Residents claim developer said he performed soil analysis on City property and found the soil is not contaminated

In a conversation with the applicant last August he informed me that he had test bore holes done to measure the levels of contamination and they revealed the soil is not contaminated.

Resident

Apparent breach of confidentiality and Code of Conduct violation by a member of council

On April 10, the resident emailed their concerns to all councillors and the mayor to oppose By-law 2026-046 which would transfer the land to the developer and would be decided during the council meeting on April 13. resident refused. Only the 9 members of council were copied on the email.

On April 12, two days later, the resident claims they were approached by a representative of the developer who asked the them to contact council and withdraw the objection to the Bylaw. The resident claims they later received a phone call from the developer asking him to withdraw his objection. The

This order of events appears to indicate that one of the members of council leaked the resident’s private communication with council to the developer without the resident’s permission.

When I consider what appears to be fast tracking of the bylaw (section A), the seeming disregard of pertinent City Bylaws (A&B above) and the unethical forwarding of my email to the applicant and the applicant’s comment “it’s a done deal” it causes me to question what processes are used and how decisions are made by the current mayor, staff and city council and what kind of “back room” deals may be involved.

Resident

Members of council have a duty to protect individuals’ personal information

There are strict boundaries regarding how private communications with the City must be handled as laid out in the:

  • Code of Conduct for Members of Council
  • Municipal Freedom of Information and Protection of Privacy Act (MFIPPA)
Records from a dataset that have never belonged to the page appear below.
(* ===== verification/Commands.v ===== *)
(** * Storage commands and the outbox values

    [klights-cluster-core/src/command.rs] (the commands clients and workers submit,
    lease-renewal admission), [resource.rs] (batch operations) and [outbox.rs]
    (operations, subject keys, delivery errors and their classification).  The
    serde forms are not modelled.

    The lemmas: an operation is recovered from its name, and a classified error is
    never reclassified. *)

From S2P Require Import Prelude Text Json KeyCodec Apply StaleResource LogApply.

Local Open Scope string_scope.
Local Open Scope rs_scope.

(** ** Commands *)

Inductive ResourceBatchPutMode := BatchCreate | BatchUpdate.

Inductive ResourceBatchOperation :=
| BatchPut (api_version kind : string) (namespace : option string) (name : string) (data : Value)
    (mode : ResourceBatchPutMode) (preconditions : ResourcePreconditions)
| BatchDelete (api_version kind : string) (namespace : option string) (name : string)
    (preconditions : ResourcePreconditions).

(** Several names are also those of mutations. *)
Module Command.

Inductive StorageCommand :=
| CreateResource (api_version kind : string) (namespace : option string) (name : string) (data : Value)
| UpdateResource (api_version kind : string) (namespace : option string) (name : string) (data : Value)
    (expected_rv : Z) (preconditions : ResourcePreconditions) (preserve_status : bool)
| DeleteResource (api_version kind : string) (namespace : option string) (name : string)
    (preconditions : ResourcePreconditions)
| FinalizeBoundPod (namespace name pod_uid node_name : string) (observed_resource_version : Z)
| DeleteResourceWithTombstone (api_version kind : string) (namespace : option string) (name : string)
    (preconditions : ResourcePreconditions) (grace_seconds : Z)
| PatchResource (api_version kind : string) (namespace : option string) (name : string) (patch_kind : PatchKind)
    (patch : Value) (preconditions : ResourcePreconditions) (strict_resource_version : bool)
| UpdateStatus (api_version kind : string) (namespace : option string) (name : string) (status : Value)
    (expected_rv : option Z) (preconditions : ResourcePreconditions) (observed_status_stamp : option Z)
| ApplyResourceBatch (operations : list ResourceBatchOperation)
| CreateNamespace (name : string) (data : Value)
| UpdateNamespace (name : string) (data : Value) (expected_rv : Z)
| DeleteNamespace (name : string)
| DeleteNamespaceContents (name : string)
| AllocateNodeSubnet (node_name subnet node_ip : string)
| UpdateNodePeerAttributes (node_name mode : string) (hostport_range : option string)
| UpdateNodeDataplane (node_name mode encryption : string) (public_key : option string) (endpoint : string)
    (port : option Z)
| DeleteNodeSubnet (node_name : string)
| PodSlotTryAdmit (namespace pod_name pod_uid node_name : string)
| PodSlotMarkTerminating (namespace pod_name pod_uid node_name : string)
| PodSlotClearIfUid (namespace pod_name pod_uid node_name : string)
| MovePodToCleanupIntent (node_name namespace pod_name pod_uid reason : string)
| DeletePodCleanupIntent (node_name namespace pod_name pod_uid reason : string)
| DeletePodCleanupIntentsForNode (node_name : string)
| WatchEventAppend (event_bytes : string) (rv : Z)
| GcWatchEvents (max_rows batch_cap : Z)
| GcAppliedOutbox (cutoff_ms : Z)
| AdvanceResourceVersion (min_rv new_rv : Z)
| EnsureClusterMetadata (cluster_id : string)
| SetKlightsMeta (key value : string).

Definition variant_name (command : StorageCommand) : string :=
  match command with
  | CreateResource _ _ _ _ _ => "CreateResource"
  | UpdateResource _ _ _ _ _ _ _ _ => "UpdateResource"
  | DeleteResource _ _ _ _ _ => "DeleteResource"
  | FinalizeBoundPod _ _ _ _ _ => "FinalizeBoundPod"
  | DeleteResourceWithTombstone _ _ _ _ _ _ => "DeleteResourceWithTombstone"
  | PatchResource _ _ _ _ _ _ _ _ => "PatchResource"
  | UpdateStatus _ _ _ _ _ _ _ _ => "UpdateStatus"
  | ApplyResourceBatch _ => "ApplyResourceBatch"
  | CreateNamespace _ _ => "CreateNamespace"
  | UpdateNamespace _ _ _ => "UpdateNamespace"
  | DeleteNamespace _ => "DeleteNamespace"
  | DeleteNamespaceContents _ => "DeleteNamespaceContents"
  | AllocateNodeSubnet _ _ _ => "AllocateNodeSubnet"
  | UpdateNodePeerAttributes _ _ _ => "UpdateNodePeerAttributes"
  | UpdateNodeDataplane _ _ _ _ _ _ => "UpdateNodeDataplane"
  | DeleteNodeSubnet _ => "DeleteNodeSubnet"
  | PodSlotTryAdmit _ _ _ _ => "PodSlotTryAdmit"
  | PodSlotMarkTerminating _ _ _ _ => "PodSlotMarkTerminating"
  | PodSlotClearIfUid _ _ _ _ => "PodSlotClearIfUid"
  | MovePodToCleanupIntent _ _ _ _ _ => "MovePodToCleanupIntent"
  | DeletePodCleanupIntent _ _ _ _ _ => "DeletePodCleanupIntent"
  | DeletePodCleanupIntentsForNode _ => "DeletePodCleanupIntentsForNode"
  | WatchEventAppend _ _ => "WatchEventAppend"
  | GcWatchEvents _ _ => "GcWatchEvents"
  | GcAppliedOutbox _ => "GcAppliedOutbox"
  | AdvanceResourceVersion _ _ => "AdvanceResourceVersion"
  | EnsureClusterMetadata _ => "EnsureClusterMetadata"
  | SetKlightsMeta _ _ => "SetKlightsMeta"
  end.

End Command.

Abbreviation StorageCommand := Command.StorageCommand.

(** ** Lease renewal *)

Inductive LeaseRenewCommandError :=
| NotLeaseMutation
| InvalidTarget
| AuthoringNodeMismatch (authoring_node lease_name : string).

Definition lease_error_to_string (e : LeaseRenewCommandError) : string :=
  match e with
  | NotLeaseMutation => "LeaseRenew must carry a Lease create/update command"
  | InvalidTarget => "LeaseRenew must target coordination.k8s.io/v1 Lease in kube-node-lease"
  | AuthoringNodeMismatch authoring_node lease_name =>
      "LeaseRenew authoring node " +:+ authoring_node +:+ " cannot renew Lease " +:+ lease_name
  end.

Definition validate_lease_renew_command (command : StorageCommand) (authoring_node : string)
    : result LeaseRenewCommandError unit :=
  let? target :=
    match command with
    | Command.CreateResource api_version kind namespace name _
    | Command.UpdateResource api_version kind namespace name _ _ _ _ => Ok (api_version, kind, namespace, name)
    | _ => Err NotLeaseMutation
    end in
  let '(api_version, kind, namespace, name) := target in
  if negb (api_version =?s "coordination.k8s.io/v1") || negb (kind =?s "Lease")
     || negb (namespace =?os Some "kube-node-lease")
  then Err InvalidTarget
  else if negb (name =?s authoring_node) then Err (AuthoringNodeMismatch authoring_node name)
  else Ok tt.

(** ** Outbox operations *)

Inductive OutboxOperation :=
| PodStatus | RuntimeReconcile | ProbeReadiness | DeadlineExceeded | ContainerStatusSnapshot
| EphemeralContainerStatuses | PodMetadata | NodeRegistration | NodeDataplane | NodeStatus | LeaseRenew | EventCreate.

#[export] Instance OutboxOperation_eq_dec : EqDecision OutboxOperation.
Proof. solve_decision. Defined.

Definition ALL_OPERATIONS : list OutboxOperation :=
  [PodStatus; RuntimeReconcile; ProbeReadiness; DeadlineExceeded; ContainerStatusSnapshot;
   EphemeralContainerStatuses; PodMetadata; NodeRegistration; NodeDataplane; NodeStatus; LeaseRenew; EventCreate].

Definition operation_as_str (o : OutboxOperation) : string :=
  match o with
  | PodStatus => "PodStatus"
  | RuntimeReconcile => "RuntimeReconcile"
  | ProbeReadiness => "ProbeReadiness"
  | DeadlineExceeded => "DeadlineExceeded"
  | ContainerStatusSnapshot => "ContainerStatusSnapshot"
  | EphemeralContainerStatuses => "EphemeralContainerStatuses"
  | PodMetadata => "PodMetadata"
  | NodeRegistration => "NodeRegistration"
  | NodeDataplane => "NodeDataplane"
  | NodeStatus => "NodeStatus"
  | LeaseRenew => "LeaseRenew"
  | EventCreate => "EventCreate"
  end.

Definition operation_try_from (value : string) : result string OutboxOperation :=
  ok_or (List.find (fun o => operation_as_str o =?s value) ALL_OPERATIONS) ("unknown outbox operation: " +:+ value).

(** ** Delivery errors *)

Inductive OutboxApplyError :=
| Retryable (message : string)
| ConflictTerminal (message : string)
| OutboxNotFound (message : string)
| UidMismatch (expected actual : string).

Definition outbox_error_to_string (e : OutboxApplyError) : string :=
  match e with
  | Retryable message | ConflictTerminal message | OutboxNotFound message => message
  | UidMismatch expected actual => "delivery UID mismatch: expected " +:+ expected +:+ ", actual " +:+ actual
  end.

Definition is_terminal (e : OutboxApplyError) : bool :=
  match e with Retryable _ => false | _ => true end.

Definition pod_target (command : StorageCommand) : option (string * string * ResourcePreconditions) :=
  let on_pod (api_version kind : string) (namespace : option string) name preconditions :=
    namespace ← namespace;
    if (api_version =?s "v1") && (kind =?s "Pod") then Some (namespace, name, preconditions) else None in
  match command with
  | Command.UpdateStatus api_version kind namespace name _ _ preconditions _
  | Command.UpdateResource api_version kind namespace name _ _ preconditions _
  | Command.PatchResource api_version kind namespace name _ _ preconditions _
  | Command.DeleteResource api_version kind namespace name preconditions
  | Command.DeleteResourceWithTombstone api_version kind namespace name preconditions _ =>
      on_pod api_version kind namespace name preconditions
  | _ => None
  end.

Definition classify_apply_error (error : OutboxApplyError) : OutboxApplyError :=
  match error with
  | Retryable message =>
      let lower := to_ascii_lowercase message in
      if contains "uid mismatch" lower || contains "uid precondition failed" lower
      then UidMismatch "<unknown>" "<unknown>"
      else if contains "not found" lower then OutboxNotFound message
      else if contains "conflict" lower || contains "precondition failed" lower then ConflictTerminal message
      else Retryable message
  | other => other
  end.

Definition classify_apply_error_for_command (command : StorageCommand) (error : OutboxApplyError) : OutboxApplyError :=
  match error with
  | Retryable message =>
      if contains "query returned no rows" (to_ascii_lowercase message) && opt_is_some (pod_target command)
      then ConflictTerminal message
      else classify_apply_error (Retryable message)
  | other => other
  end.

(** ** Subject keys *)

Definition resource_key_parts (api_version kind : string) (namespace : option string) (name : string)
    (uid : option string) : string :=
  let key := match namespace with
             | Some namespace => api_version +:+ "/" +:+ kind +:+ "/" +:+ namespace +:+ "/" +:+ name
             | None => api_version +:+ "/" +:+ kind +:+ "/" +:+ name
             end in
  match opt_filter non_empty_str uid with Some uid => key +:+ "/" +:+ uid | None => key end.

Definition resource_subject_key (api_version kind : string) (namespace : option string) (name : string) (data : Value)
    : string :=
  resource_key_parts api_version kind namespace name (pointer_str ["metadata"; "uid"] data).

Definition subject_key_for_command (command : StorageCommand) : string :=
  match command with
  | Command.CreateResource api_version kind namespace name data
  | Command.UpdateResource api_version kind namespace name data _ _ _ =>
      resource_subject_key api_version kind namespace name data
  | Command.UpdateStatus api_version kind namespace name _ _ preconditions _
  | Command.DeleteResource api_version kind namespace name preconditions
  | Command.PatchResource api_version kind namespace name _ _ preconditions _ =>
      resource_key_parts api_version kind namespace name (pre_uid preconditions)
  | Command.CreateNamespace name data | Command.UpdateNamespace name data _ =>
      resource_subject_key "v1" "Namespace" None name data
  | Command.DeleteNamespace name | Command.DeleteNamespaceContents name =>
      resource_key_parts "v1" "Namespace" None name None
  | Command.FinalizeBoundPod namespace name pod_uid _ _ =>
      resource_key_parts "v1" "Pod" (Some namespace) name (Some pod_uid)
  | Command.ApplyResourceBatch operations =>
      match head operations with
      | Some (BatchPut api_version kind namespace name _ _ _) | Some (BatchDelete api_version kind namespace name _) =>
          "batch:" +:+ api_version +:+ "/" +:+ kind +:+ "/" +:+ unwrap_or "" namespace +:+ "/" +:+ name
      | None => "batch:empty"
      end
  | other => Command.variant_name other
  end.

(** The worker-observed stamp of a Pod status snapshot. *)
Definition pod_status_stamp_of (command : StorageCommand) : option Z :=
  match command with Command.UpdateStatus _ _ _ _ _ _ _ observed_status_stamp => observed_status_stamp | _ => None end.

(** ** Lemmas *)

Lemma operation_round_trip o : operation_try_from (operation_as_str o) = Ok o.
Proof. by destruct o. Qed.

(** An error that was classified as terminal stays what it is, and a classified
    retryable one is retried again. *)
Lemma classify_stable command error :
  classify_apply_error_for_command command (classify_apply_error_for_command command error)
  = classify_apply_error_for_command command error.
Proof.
  destruct error as [message| | |]; try done. unfold classify_apply_error_for_command, classify_apply_error.
  destruct (contains "query returned no rows" _ && _) eqn:Hq; [done|].
  destruct (contains "uid mismatch" _ || _) eqn:Hu; [done|]. destruct (contains "not found" _) eqn:Hn; [done|].
  destruct (contains "conflict" _ || _) eqn:Hc; [done|]. by rewrite Hq, Hu, Hn, Hc.
Qed.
Sharing private communications without the author’s permission would be a violation of privacy laws.

Private information must remain confidential

Belleville’s Code of Conduct prohibits member of council from disclosing any information that is not yet public that was obtained by virtue of their position in Section 4.0 d).

Municipalities and members of council are prohibited from disclosing any personal information in its custody or under its control unless a specific statutory exception applies, for the purpose for which it was obtained or with the individual’s consent under MFIPPA.

Use of personal information

An institution shall not use personal information in its custody or under its control except,

(a) if the person to whom the information relates has identified that information in particular and consented to its use;

(b) for the purpose for which it was obtained or compiled or for a consistent purpose; or

(c) for a purpose for which the information may be disclosed to the institution under section 32 or under section 42 of the Freedom of Information and Protection of Privacy Act

Section 31 of MFIPPA

Personal information is recorded information about an identifiable individual and explicitly includes an individual’s email address, telephone number, personal opinions, and correspondence sent to an institution that is implicitly or explicitly of a private or confidential nature under Section 2 (1) of MFIPPA.

An email sent to Council opposing a development that contains the resident’s personal views, name, and private contact details would make the record protected personal information under the legislation.

Council members must not extend preferential treatment to any individual or organization

The Code of Conduct also says that:

Members shall not extend preferential treatment to any individual or organization.

Section 6.0 f)

Sharing a private objection with a developer before it becomes public record would likely be viewed as “preferential treatment” for that developer.

Open Council analysis

  • Is a private citizen allowed to drill bore holes on city property without the city’s knowledge and permission?
  • Is the City aware of the results of the testing?
  • Did private negotiations take place? Municipalities are required to dispose of land in a transparent manner. If negotiations occurred before the land was legally declared surplus, it may violate open meeting requirements of the Municipal Act.
  • How did the developer allegedly learn of the resident’s opposition to the land transfer?